Saved entries

(* ===== verification/Paging.v ===== *)
(** * kernel/memory.c: page table pointers, and the translation the MMU makes of them

    [paging] is physical memory as far as page tables live in it, [cr3], and the linear addresses
    [invlpg] was executed for.  [translate] is the two-level walk of the processor; the loads and
    stores of this file go through it, as the code's own accesses to the window at 0xFFC00000 do:
    the last entry of every page directory of this kernel points back to the directory. *)
From stdpp Require Import base list gmap strings.
From S2P Require Import Prelude Machine.

Definition PAGE_SIZE : Z := 4096.
Definition PAGE_P_1 : Z := 1.
Definition PAGE_P_0 : Z := 0.
Definition PAGE_RW_RW : Z := 2.
Definition PAGE_US_U : Z := 4.

Definition PTE_IDX (addr : Z) : Z := Z.shiftr (Z.land addr 0x003FF000) 12.
Definition PDE_IDX (addr : Z) : Z := Z.shiftr (Z.land addr 0xFFC00000) 22.

Definition GetPTEPointer (vaddr : Z) : Z :=
  u32 (0xFFC00000 + Z.shiftr (Z.land vaddr 0xFFC00000) 10 + PTE_IDX vaddr * 4).
Definition GetPDEPointer (vaddr : Z) : Z := u32 (0xFFFFF000 + PDE_IDX vaddr * 4).

Record paging := Paging {
  phys : gmap Z Z;
  cr3 : Z;
  invlpgs : list Z
}.

Definition set_phys (m : gmap Z Z) (pg : paging) : paging := Paging m (cr3 pg) (invlpgs pg).
Definition set_cr3 (c : Z) (pg : paging) : paging := Paging (phys pg) c (invlpgs pg).

(** ** The processor's walk *)
Definition frame_of (e : Z) : Z := Z.land e 0xFFFFF000.
Definition is_present (e : Z) : bool := Z.testbit e 0.

(** The entry of the page directory and of the page table for a linear address. *)
Definition pde_at (m : gmap Z Z) (dir i : Z) : option Z := word m (dir + 4 * i).

Definition table_of (m : gmap Z Z) (dir va : Z) : option Z :=
  match word m (dir + 4 * (va / 2 ^ 22)) with
  | Some e => if is_present e then Some (frame_of e) else None
  | None => None
  end.

Definition walk (m : gmap Z Z) (dir va : Z) : option Z :=
  match table_of m dir va with
  | Some t =>
      match word m (t + 4 * (va / 2 ^ 12 mod 2 ^ 10)) with
      | Some e => if is_present e then Some (frame_of e + va mod 2 ^ 12) else None
      | None => None
      end
  | None => None
  end.

Definition translate (pg : paging) (va : Z) : option Z := walk (phys pg) (frame_of (cr3 pg)) va.

(** Loads and stores at linear addresses. *)
Definition vld32 (va : Z) : M paging Z := fun pg =>
  match translate pg va with
  | Some pa => match word (phys pg) pa with Some v => Ret (v, pg) | None => Fault va end
  | None => Fault va
  end.

Definition vst32 (va v : Z) : M paging unit := fun pg =>
  match translate pg va with
  | Some pa =>
      match word (phys pg) pa with
      | Some _ => Ret (tt, set_phys (setw (phys pg) pa v) pg)
      | None => Fault va
      end
  | None => Fault va
  end.

Definition vst8 (va v : Z) : M paging unit := fun pg =>
  match translate pg va with
  | Some pa =>
      match phys pg !! pa with
      | Some _ => Ret (tt, set_phys (<[pa := u8 v]> (phys pg)) pg)
      | None => Fault va
      end
  | None => Fault va
  end.

(** [memset] (lib/string.c) on memory behind the MMU. *)
Definition vmemset_body (value : Z) '((dst_, size) : Z * Z) : M paging (Z * Z + unit) :=
  if size =? 0 then ret (inr tt)
  else vst8 dst_ value ;;; ret (inl (u32 (dst_ + 1), u32 (size - 1))).

Definition vmemset (dst value size : Z) : M paging unit :=
  ASSERT (negb (dst =? 0)) "memset" 7 ;;;
  iter (S (Z.to_nat size)) (vmemset_body value) (dst, size).

Definition VirtualAddrToPhysicAddr (vaddr : Z) : M paging Z :=
  let* e := vld32 (GetPTEPointer vaddr) in
  ret (u32 (Z.land e 0xFFFFF000 + Z.land vaddr 0x00000FFF)).

(** [invlpg] with the memory operand at [a]. *)
Definition invlpg (a : Z) : M paging unit :=
  modify (fun pg => Paging (phys pg) (cr3 pg) (a :: invlpgs pg)).

(** [PageUnmapping]; the operand of [invlpg] is the parameter itself, which lies at [&v_addr] on the
    stack. *)
Definition PageUnmapping (addr_of_v_addr v_addr : Z) : M paging unit :=
  let pte := GetPTEPointer v_addr in
  let* e := vld32 pte in
  vst32 pte (Z.land e PAGE_P_0) ;;;
  invlpg addr_of_v_addr.

(** ** Page directories of this kernel *)

(** The directory at [dir] maps itself through its last entry, and the tables it refers to are
    other pages of physical memory. *)
Definition dir_ok (m : gmap Z Z) (dir : Z) : Prop :=
  ram_ok m /\ 0 < dir /\ dir + 4096 <= 2 ^ 32 /\ dir mod 4096 = 0 /\ readable m dir 4096 /\
  (exists e, pde_at m dir 1023 = Some e /\ is_present e = true /\ frame_of e = dir) /\
  (forall i e, 0 <= i < 1023 -> pde_at m dir i = Some e -> is_present e = true ->
     frame_of e <> dir /\ 0 < frame_of e /\ readable m (frame_of e) 4096).

Definition pg_ok (pg : paging) : Prop := dir_ok (phys pg) (frame_of (cr3 pg)).

(** ** Arithmetic of addresses *)

Lemma land_high n k x : 0 <= n -> 0 <= k -> 0 <= x < 2 ^ (n + k) ->
  Z.land x (2 ^ (n + k) - 2 ^ n) = x - x mod 2 ^ n.
Proof.
  intros Hn Hk Hx.
  replace (2 ^ (n + k) - 2 ^ n) with (Z.shiftl (Z.ones k) n).
  2:{ rewrite Z.shiftl_mul_pow2, Z.ones_equiv, Z.pow_add_r by lia. lia. }
  replace (x - x mod 2 ^ n) with (Z.shiftl (Z.shiftr x n) n).
  2:{ rewrite Z.shiftl_mul_pow2, Z.shiftr_div_pow2 by lia.
      pose proof (Z.div_mod x (2 ^ n) ltac:(lia)). lia. }
  apply Z.bits_inj'. intros i Hi. rewrite Z.land_spec, !Z.shiftl_spec by lia.
  destruct (Z.ltb_spec i n).
  { rewrite !(Z.testbit_neg_r _ (i - n)) by lia. apply andb_false_r. }
  rewrite Z.shiftr_spec by lia. replace (i - n + n) with i by lia.
  destruct (Z.ltb_spec i (n + k)).
  - rewrite Z.ones_spec_low by lia. apply andb_true_r.
  - rewrite <- (Z.mod_small x (2 ^ (n + k))), Z.mod_pow2_bits_high by lia. done.
Qed.

Lemma frame_of_eq e : 0 <= e < 2 ^ 32 -> frame_of e = e - e mod 4096.
Proof. intros. apply (land_high 12 20); lia. Qed.

Lemma page_land p f : p mod 4096 = 0 -> 0 <= f < 4096 -> Z.land p f = 0.
Proof.
  intros Hm Hf. apply Z.bits_inj'. intros i Hi. rewrite Z.land_spec, Z.bits_0.
  destruct (Z.ltb_spec i 12).
  - replace (Z.testbit p i) with false; [done|]. symmetry.
    rewrite <- (Z.mod_pow2_bits_low p 12) by lia. change (2 ^ 12) with 4096.
    rewrite Hm. apply Z.bits_0.
  - rewrite <- (Z.mod_small f (2 ^ 12)), (Z.mod_pow2_bits_high f) by lia. apply andb_false_r.
Qed.

Lemma page_lor p f : p mod 4096 = 0 -> 0 <= f < 4096 -> Z.lor p f = p + f.
Proof.
  intros Hm Hf. pose proof (page_land p f Hm Hf) as E.
  rewrite <- Z.lxor_lor, <- Z.add_nocarry_lxor by done. done.
Qed.

Lemma page_add_mod p f : p mod 4096 = 0 -> 0 <= f < 4096 -> (p + f) mod 4096 = f.
Proof. intros Hm Hf. by rewrite Z.add_mod, Hm, Z.add_0_l, Z.mod_mod, Z.mod_small by lia. Qed.

Lemma page_end p : 0 <= p < 2 ^ 32 -> p mod 4096 = 0 -> p + 4096 <= 2 ^ 32.
Proof. intros. pose proof (Z.div_mod p 4096). lia. Qed.

(** An entry made of a page address and low flag bits. *)
Lemma frame_of_or p f : 0 <= p < 2 ^ 32 -> p mod 4096 = 0 -> 0 <= f < 4096 ->
  frame_of (Z.lor p f) = p.
Proof.
  intros Hp Hm Hf. pose proof (page_end p Hp Hm). rewrite page_lor, frame_of_eq by (done || lia).
  rewrite page_add_mod by done. lia.
Qed.

Lemma is_present_or p f : p mod 4096 = 0 -> 0 <= f < 4096 -> is_present (Z.lor p f) = Z.testbit f 0.
Proof.
  intros Hm Hf. unfold is_present. rewrite Z.lor_spec.
  replace (Z.testbit p 0) with false; [done|]. symmetry.
  rewrite <- (Z.mod_pow2_bits_low p 12) by lia. change (2 ^ 12) with 4096. rewrite Hm. apply Z.bits_0.
Qed.

Lemma frame_of_page e : 0 <= e < 2 ^ 32 ->
  frame_of e mod 4096 = 0 /\ 0 <= frame_of e < 2 ^ 32.
Proof.
  intros He. rewrite frame_of_eq by lia. split; [|pose proof (Z.mod_pos_bound e 4096); lia].
  rewrite Zminus_mod, Z.mod_mod, Z.sub_diag by lia. done.
Qed.

Lemma PDE_IDX_eq va : 0 <= va < 2 ^ 32 -> PDE_IDX va = va / 2 ^ 22.
Proof.
  intros Hva. unfold PDE_IDX. rewrite (land_high 22 10) by lia.
  rewrite Z.shiftr_div_pow2 by lia. rewrite Z.mod_eq by lia.
  replace (va - (va - 2 ^ 22 * (va / 2 ^ 22))) with ((va / 2 ^ 22) * 2 ^ 22) by lia.
  apply Z.div_mul. lia.
Qed.

Lemma PTE_IDX_eq va : 0 <= va < 2 ^ 32 -> PTE_IDX va = va / 2 ^ 12 mod 2 ^ 10.
Proof.
  intros Hva. unfold PTE_IDX. rewrite Z.shiftr_land, Z.shiftr_div_pow2 by lia.
  change (Z.shiftr 0x003FF000 12) with (Z.ones 10). by rewrite Z.land_ones by lia.
Qed.

Lemma pde_idx_range va : 0 <= va < 2 ^ 32 -> 0 <= va / 2 ^ 22 < 1024.
Proof. intros. split; [apply Z.div_pos; lia|apply Z.div_lt_upper_bound; lia]. Qed.

Lemma pde_idx_low va : 0 <= va < 1023 * 2 ^ 22 -> 0 <= va / 2 ^ 22 < 1023.
Proof. intros. split; [apply Z.div_pos; lia|apply Z.div_lt_upper_bound; lia]. Qed.

Lemma pte_idx_range va : 0 <= va / 2 ^ 12 mod 2 ^ 10 < 1024.
Proof. apply Z.mod_pos_bound. lia. Qed.

(** The window: the linear address of an entry, taken apart again. *)
Lemma GetPDEPointer_eq va : 0 <= va < 2 ^ 32 ->
  GetPDEPointer va = 1023 * 2 ^ 22 + 1023 * 2 ^ 12 + 4 * (va / 2 ^ 22).
Proof.
  intros Hva. pose proof (pde_idx_range va Hva). unfold GetPDEPointer.
  rewrite PDE_IDX_eq, u32_id by lia. lia.
Qed.

Lemma GetPTEPointer_eq va : 0 <= va < 2 ^ 32 ->
  GetPTEPointer va = 1023 * 2 ^ 22 + (va / 2 ^ 22) * 2 ^ 12 + 4 * (va / 2 ^ 12 mod 2 ^ 10).
Proof.
  intros Hva. pose proof (pde_idx_range va Hva). pose proof (pte_idx_range va).
  unfold GetPTEPointer. rewrite (land_high 22 10), Z.shiftr_div_pow2 by lia.
  rewrite Z.mod_eq by lia.
  replace (va - (va - 2 ^ 22 * (va / 2 ^ 22))) with ((va / 2 ^ 22) * 2 ^ 12 * 2 ^ 10) by lia.
  rewrite Z.div_mul, PTE_IDX_eq, u32_id by lia. lia.
Qed.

[TO DO]: Among the records above, extract exactly the lines from the line with "(exists e, pde_at" to the line with "Definition pg_ok (pg", both lines included, and leave out the rest.

[SOLUTION FOR THIS PROBLEM]:
  (exists e, pde_at m dir 1023 = Some e /\ is_present e = true /\ frame_of e = dir) /\
  (forall i e, 0 <= i < 1023 -> pde_at m dir i = Some e -> is_present e = true ->
     frame_of e <> dir /\ 0 < frame_of e /\ readable m (frame_of e) 4096).

Definition pg_ok (pg : paging) : Prop := dir_ok (phys pg) (frame_of (cr3 pg)).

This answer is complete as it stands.